:: What to produce ::
Please copy each line in the records below that contains the string "unfold".

━━━ Data section

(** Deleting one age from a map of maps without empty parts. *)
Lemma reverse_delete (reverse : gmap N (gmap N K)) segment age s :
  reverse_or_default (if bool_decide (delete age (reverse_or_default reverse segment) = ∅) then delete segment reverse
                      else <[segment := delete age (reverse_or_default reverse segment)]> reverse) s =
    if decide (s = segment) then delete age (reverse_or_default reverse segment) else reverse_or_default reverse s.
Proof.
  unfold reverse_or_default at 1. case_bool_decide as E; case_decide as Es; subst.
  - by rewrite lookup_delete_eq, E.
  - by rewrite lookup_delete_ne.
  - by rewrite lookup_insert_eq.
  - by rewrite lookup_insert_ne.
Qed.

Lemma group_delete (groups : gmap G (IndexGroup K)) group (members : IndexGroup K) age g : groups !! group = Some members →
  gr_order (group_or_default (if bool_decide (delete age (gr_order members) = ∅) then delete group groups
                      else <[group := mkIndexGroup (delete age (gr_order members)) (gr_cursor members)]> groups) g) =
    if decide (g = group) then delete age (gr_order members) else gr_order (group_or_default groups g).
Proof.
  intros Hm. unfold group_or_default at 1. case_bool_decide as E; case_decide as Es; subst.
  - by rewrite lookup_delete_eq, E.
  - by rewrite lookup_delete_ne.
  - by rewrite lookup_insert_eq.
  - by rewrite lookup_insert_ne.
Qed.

━━━━━━

:: Exercise output ::
  unfold reverse_or_default at 1. case_bool_decide as E; case_decide as Es; subst.
  intros Hm. unfold group_or_default at 1. case_bool_decide as E; case_decide as Es; subst.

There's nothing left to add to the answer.